In order for Merlot grape seed flour (GSF) to be used in baking as a source of additional antioxidant compounds, the impact of heating on the polyphenolic compounds in the GSF needed to be examined. Thermal treatment of Merlot GSF caused significant decreases in the TPC, antioxidant power, and specific polyphenolic compounds when heated ≥180 °C. Thus while antioxidant content decreased with higher heating temperatures, this occurred at higher baking temperatures. Thus, GSF may be suitable for use as an ingredient in baked goods to bolster antioxidant content.
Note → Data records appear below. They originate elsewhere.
(** [lit] reads a Python-style literal: an apostrophe stands for a double
    quote and a vertical bar for a line feed. It is only used to write
    down concrete texts. *)
Fixpoint lit (s : string) : string :=
  match s with
  | EmptyString => EmptyString
  | String c r =>
      if Ascii.eqb c "'" then String dquote (lit r)
      else if Ascii.eqb c "|" then String LF (lit r)
      else String c (lit r)
  end.

Definition code (c : ascii) : N := N_of_ascii c.

(** [str.isspace] on one character, restricted to code points below 256:
    TAB..CR, FS..US, SPACE, NEL and NBSP. It is also what the regular
    expression class [\s] matches on [str] patterns. *)
Definition isspace (c : ascii) : bool :=
  let n := code c in
  ((9 <=? n) && (n <=? 13) || (28 <=? n) && (n <=? 31)
   || (n =? 32) || (n =? 133) || (n =? 160))%N.

Definition is_empty (s : string) : bool :=
  match s with EmptyString => true | String _ _ => false end.

Fixpoint lstrip (s : string) : string :=
  match s with
  | EmptyString => EmptyString
  | String c r => if isspace c then lstrip r else s
  end.

Fixpoint rstrip (s : string) : string :=
  match s with
  | EmptyString => EmptyString
  | String c r =>
      let r' := rstrip r in
      if is_empty r' && isspace c then EmptyString else String c r'
  end.

(** [s.strip()] *)
Definition strip (s : string) : string := rstrip (lstrip s).

Definition len (s : string) : Z := Z.of_nat (String.length s).

(** [s.startswith(p)] *)
Definition startswith (s p : string) : bool := String.prefix p s.

(** [s.find(c)] for a one-character needle: the least index, or -1. *)
Fixpoint find (s : string) (c : ascii) : Z :=
  match s with
  | EmptyString => -1
  | String a r =>
      if Ascii.eqb a c then 0
      else let i := find r c in if i <? 0 then -1 else i + 1
  end.
(* ===== verification/Merkle.v ===== *)
(** The RFC 6962 Merkle tree of the audit log (crates/ferro-audit/src/merkle.rs). *)
From S2P Require Import Prelude.

(** [HASH_LEN] and the domain-separation prefixes. *)
Definition HASH_LEN : nat := 48.
Definition LEAF_PREFIX : u8 := Byte.x00.
Definition NODE_PREFIX : u8 := Byte.x01.

(** A digest: the Rust array [[u8; HASH_LEN]]. *)
Abbreviation hash := (vec u8 HASH_LEN).

(** [[0u8; HASH_LEN]]. *)
Definition zero_hash : hash := vreplicate HASH_LEN Byte.x00.

Section Merkle.

(** SHA3-384 is the [sha3] crate's. *)
Context (sha3_384 : list u8 → hash).

(** The byte string [node_hash] feeds to SHA3-384. *)
Definition node_input (left right : hash) : list u8 :=
  NODE_PREFIX :: vec_to_list left ++ vec_to_list right.

Definition leaf_hash (data : list u8) : hash := sha3_384 (LEAF_PREFIX :: data).
Definition node_hash (left right : hash) : hash := sha3_384 (node_input left right).

(** [while k * 2 < n { k *= 2 }]; [n] iterations are enough because [k] doubles. *)
Fixpoint largest_pow2_loop (fuel k n : nat) : nat :=
  match fuel with
  | 0 => k
  | S fuel => if k * 2 <? n then largest_pow2_loop fuel (k * 2) n else k
  end.

Definition largest_pow2_below (n : nat) : nat := largest_pow2_loop n 1 n.
Lemma disk_append_leaf_keeps i raw h d q x :
  file q d = Some x → file q (disk_append_leaf i raw h d).1 = Some x.
Proof.
  intros Hq. unfold disk_append_leaf, io_bind.
  apply (write_new_keeps (leaf_path i) raw) in Hq.
  destruct (write_new (leaf_path i) raw d) as [d1 [[]|]]; [|done]. cbn [fst] in Hq.
  apply (write_new_keeps (hash_path i) (vec_to_list h)) in Hq.
  by destruct (write_new (hash_path i) _ d1) as [d2 [[]|]].
Qed.

Lemma read_file_files p d q : file q (read_file p d).1 = file q d.
Proof.
  rewrite <- (file_tick q d). unfold read_file, tick. by destruct (next_fault d) as [[] d0].
Qed.

Lemma read_latest_files dir to_path d q : file q (read_latest_in dir to_path d).1 = file q d.
Proof.
  rewrite <- (file_tick q d). unfold read_latest_in, io_bind, read_dir, tick.
  destruct (next_fault d) as [[] d0]; cbn [snd]; try done.
  destruct (foldl _ _ _) as [[n b]|]; [|done].
  rewrite <- (read_file_files (to_path n) d0). by destruct (read_file (to_path n) d0) as [d1 []].
Qed.

Lemma replay_files fuel t d d' r q :
  replay sha3_384 fuel t d = Some (d', r) → file q d' = file q d.
Proof.
  revert t d. induction fuel as [|fuel IH]; intros t d; cbn [replay]; [done|].
  cbn [read_leaf this_store disk_store]. unfold disk_read_leaf.
  rewrite <- (read_file_files (leaf_path (len t)) d q).
  destruct (read_file _ d) as [d1 [raw|[[]| | | |]]]; cbn [fst]; [apply IH|by intros [= <- _]..].
Qed.

Lemma log_new_files d d' l q : log_new sha3_384 C d = Some (d', Ok l) → file q (log_store l) = file q d.
Proof.
  unfold log_new. destruct (replay _ _ _ _) as [[d1 r]|] eqn:Hr; cbn [mbind option_bind]; [|done].
  rewrite <- (replay_files _ _ _ _ _ q Hr). destruct r as [t|]; [|done].
  cbn [latest_sth latest_cosigned_sth this_store disk_store]. unfold disk_latest_sth, io_bind.
  pose proof (read_latest_files sth_files sth_path d1 q) as H1.
  destruct (read_latest_in sth_files sth_path d1) as [d2 [o|]]; cbn [fst] in H1; [|done]. rewrite <- H1.
  assert (∀ x, check_head sha3_384 C t x = Ok tt →
    (let '(s, r) := disk_latest_cosigned_sth J d2 in
     match r with Ok cosigned => Some (s, Ok (MkLog t x cosigned s)) | Err e => Some (s, Err (LogStore e)) end)
    = Some (d', Ok l) → file q (log_store l) = file q d2) as Hco.
  { intros x _. unfold disk_latest_cosigned_sth, io_bind.
    rewrite <- (read_latest_files cosigned_files cosigned_path d2 q).
    destruct (read_latest_in cosigned_files _ d2) as [d3 [[[n b]|]|]]; cbn [fst];
      [destruct (co_of_json J b)|..]; by intros [= _ <-]. }
  destruct o as [[n b]|]; [destruct (of_json J b) as [x|]; [|done]|]; unfold io_result;
    destruct (check_head _ _ _ _) as [[]|] eqn:Hc; try done; by apply Hco.
Qed.
(** A polynomial with at least as many roots as coefficients is zero. *)
Lemma is_poly_roots n f xs : is_poly n f → NoDup xs → (n ≤ length xs)%nat →
  (∀ x, x ∈ xs → f x = 0) → ∀ x, f x = 0.
Proof.
  revert f xs. induction n as [|n IH]; intros f xs Hf Hnd Hle Hroots.
  { destruct Hf as ([|] & Hl & Hf); [|done]. intros x. by rewrite Hf. }
  destruct xs as [|r xs]; [cbn in *; lia|]. apply NoDup_cons in Hnd as [Hr Hnd].
  destruct (is_poly_divide n r f Hf) as (g & Hg & Hdiv).
  assert (∀ x, f x = (x + r) * g x) as Hfac.
  { intros x. rewrite Hdiv, (Hroots r) by left. ring. }
  intros x. rewrite Hfac, (IH g xs); [by rewrite gf_mul_0_r|done|done|cbn in *; lia|].
  intros y Hy. pose proof (Hroots y) as Hfy. rewrite Hfac in Hfy.
  destruct (gf_integral _ _ (Hfy ltac:(by right))) as [E|]; [|done].
  apply gf_add_eq_0 in E. congruence.
Qed.

(** ** Lagrange interpolation *)

(** [Π (x + r)] over the [r] of a list. *)
Definition prod_lin (rs : list u8) (x : u8) : u8 := foldr (λ r acc, (x + r) * acc) 1 rs.

Lemma prod_lin_cons r rs x : prod_lin (r :: rs) x = (x + r) * prod_lin rs x.
Proof. done. Qed.

Lemma is_poly_prod_lin rs : is_poly (S (length rs)) (prod_lin rs).
Proof. induction rs as [|r rs IH]; [apply is_poly_const|by apply is_poly_linear]. Qed.

Lemma prod_lin_0 rs x : prod_lin rs x = 0 ↔ x ∈ rs.
Proof.
  induction rs as [|r rs IH].
  - split; [done|]. by intros ?%elem_of_nil.
  - rewrite prod_lin_cons, elem_of_cons, <- IH. split.
    + intros [E|E]%gf_integral; [left; by apply gf_add_eq_0|by right].
    + intros [-> | ->]; [rewrite gf_add_diag; apply gf_mul_0_l|apply gf_mul_0_r].
Qed.

(** The other evaluation points. *)
Definition others (xs : list u8) (j : nat) : list u8 :=
  at_ xs <$> filter (λ k, k ≠ j) (seq 0 (length xs)).

Lemma weight_fold xs j ks num den :
  foldl (λ '(num, den) k,
           if k =? j then (num, den) else (num * at_ xs k, den * (at_ xs j + at_ xs k)))
        (num, den) ks
  = (num * prod_lin (at_ xs <$> filter (λ k, k ≠ j) ks) 0,
     den * prod_lin (at_ xs <$> filter (λ k, k ≠ j) ks) (at_ xs j)).
Proof.
  revert num den. induction ks as [|k ks IH]; intros num den; cbn [foldl].
  - cbn. f_equal; ring.
  - rewrite filter_cons. destruct (Nat.eqb_spec k j); case_decide; try done.
    rewrite IH, fmap_cons, !prod_lin_cons. f_equal; ring.
Qed.

Lemma weight_eq xs j :
  weight xs j = prod_lin (others xs j) 0 * gf_inv (prod_lin (others xs j) (at_ xs j)).
Proof. unfold weight. rewrite weight_fold. fold (others xs j). by rewrite !gf_mul_1_l. Qed.

Lemma seq_split_at n j : (j < n)%nat → seq 0 n ≡ₚ j :: filter (λ k, k ≠ j) (seq 0 n).
Proof.
  intros Hj. apply NoDup_Permutation; [apply NoDup_seq| |].
  - apply NoDup_cons. split; [rewrite list_elem_of_filter; tauto|].
    apply NoDup_filter, NoDup_seq.
  - intros k. rewrite elem_of_cons, list_elem_of_filter, !elem_of_seq. lia.
Qed.

Lemma length_others xs j : (j < length xs)%nat → S (length (others xs j)) = length xs.
Proof.
  intros Hj. unfold others. rewrite length_fmap.
  pose proof (Permutation_length (seq_split_at _ _ Hj)) as H.
  rewrite length_seq in H. cbn in H. lia.
Qed.
(** [ApprovalSnapshot::of], with [ring]'s SHA-256. *)
Definition snapshot_of (sha256 : list u8 → list u8) (row : ApprovalRow) : ApprovalSnapshot :=
  {| s_state := code (a_state row);
     s_update_policy := code (a_update_policy row);
     s_continuity := code (a_continuity row);
     s_expires_at := a_expires_at row;
     s_user_scope := code (a_user_scope row);
     s_path_match := code (a_path_match row);
     s_user_kind := code <$> a_user_kind row;
     s_uid := a_uid row;
     s_note_digest := (λ n, take 8 (sha256 (as_bytes n))) <$> a_note row;
     s_revoke_reason_code := a_revoke_reason_code row |}.

(** ** Inputs *)

(** A binary as the host identified it. *)
Record ObservedBinary := {
  o_host_uuid : string;
  o_platform : Z;
  o_canonical_path : string;
  o_path_key : list u8;
  o_new_lineage_id : string;
  o_bin_sha : string;
  o_file_size : Z;
  o_format : Z;
  o_declared_version : option string;
  o_version_source : Z;
  o_product_name : option string;
  o_bundle_id : option string;
  o_package_name : option string;
  o_signer_kind : Z;
  o_signer_id : option string;
  o_signer_subject : option string;
  o_signer_valid : bool;
  o_seen_at : Z }.
#[export] Instance ObservedBinary_eq_dec : EqDecision ObservedBinary.
Proof. solve_decision. Defined.

(** A request to record. *)
Record NewRequest := {
  n_request_id : string;
  n_host_uuid : string;
  n_client_request_id : string;
  n_lineage_id : string;
  n_bin_sha : string;
  n_revision : Z;
  n_origin : RequestOrigin;
  n_target : UserIdentity;
  n_requester_uid : option Z;
  n_requester_user_name : option string;
  n_requested_by_admin_id : option string;
  n_reason : option string;
  n_flags : Z;
  n_host_tier : string;
  n_proposer_spiffe_id : string;
  n_dedup_key : list u8;
  n_submitted_at : Z;
  n_pending_expires_at : Z;
  n_auto_downgrade_reason : option AutoDowngradeReason }.
#[export] Instance NewRequest_eq_dec : EqDecision NewRequest.
Proof. solve_decision. Defined.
从酿酒过程中产生的一种废料中生产葡萄籽油(GSF),由于其潜在的健康益处,在产品开发应用中引起了人们的兴趣。然而,在 GSF 可以作为额外抗氧化剂的来源用于烘焙之前,需要对其热稳定性进行研究。本研究的总体目标是评估 GSF 在加热过程中酚类含量和抗氧化活性的变化。将梅洛 GSF 在 5 个温度(120 至 240°C)下加热 0 至 90 分钟。在每个时间/温度组合下,测定提取物的总酚含量(TPC)、总类黄酮含量(TFC)、Trolox 当量抗氧化能力(TEAC)、2,2-二苯基-1-苦基肼基(DPPH)自由基清除能力和铁离子还原抗氧化能力(FRAP)。还测定了特定的多酚化合物,包括儿茶素、没食子儿茶素、表儿茶素和没食子酸。结果表明,当梅洛 GSF 加热至≥180°C 时,使用 FRAP、DPPH 和 TEAC 测定的 TPC 和抗氧化活性显著降低。较长的加热时间也会降低抗氧化能力。随着加热温度的升高,儿茶素和表儿茶素的含量减少,而没食子儿茶素和没食子酸的含量增加。儿茶素和表儿茶素的含量与 TPC 和 TFC 以及 FRAP 和 TEAC 呈强正相关(r >0.91),表明 GSF 的抗氧化活性与这些特定化合物的存在有关。总体而言,尽管在加热过程中观察到抗氧化含量下降,但这种情况发生在较高的烘焙温度下。因此,GSF 可作为烘焙食品的成分,以增加抗氧化剂的含量。
为了使梅洛葡萄籽油(GSF)在烘焙中用作额外抗氧化化合物的来源,需要检查加热对 GSF 中多酚化合物的影响。梅洛 GSF 的热处理导致 TPC、抗氧化能力和特定多酚化合物在加热≥180°C 时显著降低。因此,尽管随着加热温度的升高,抗氧化含量下降,但这种情况发生在较高的烘焙温度下。因此,GSF 可作为烘焙食品的成分,以增加抗氧化剂的含量。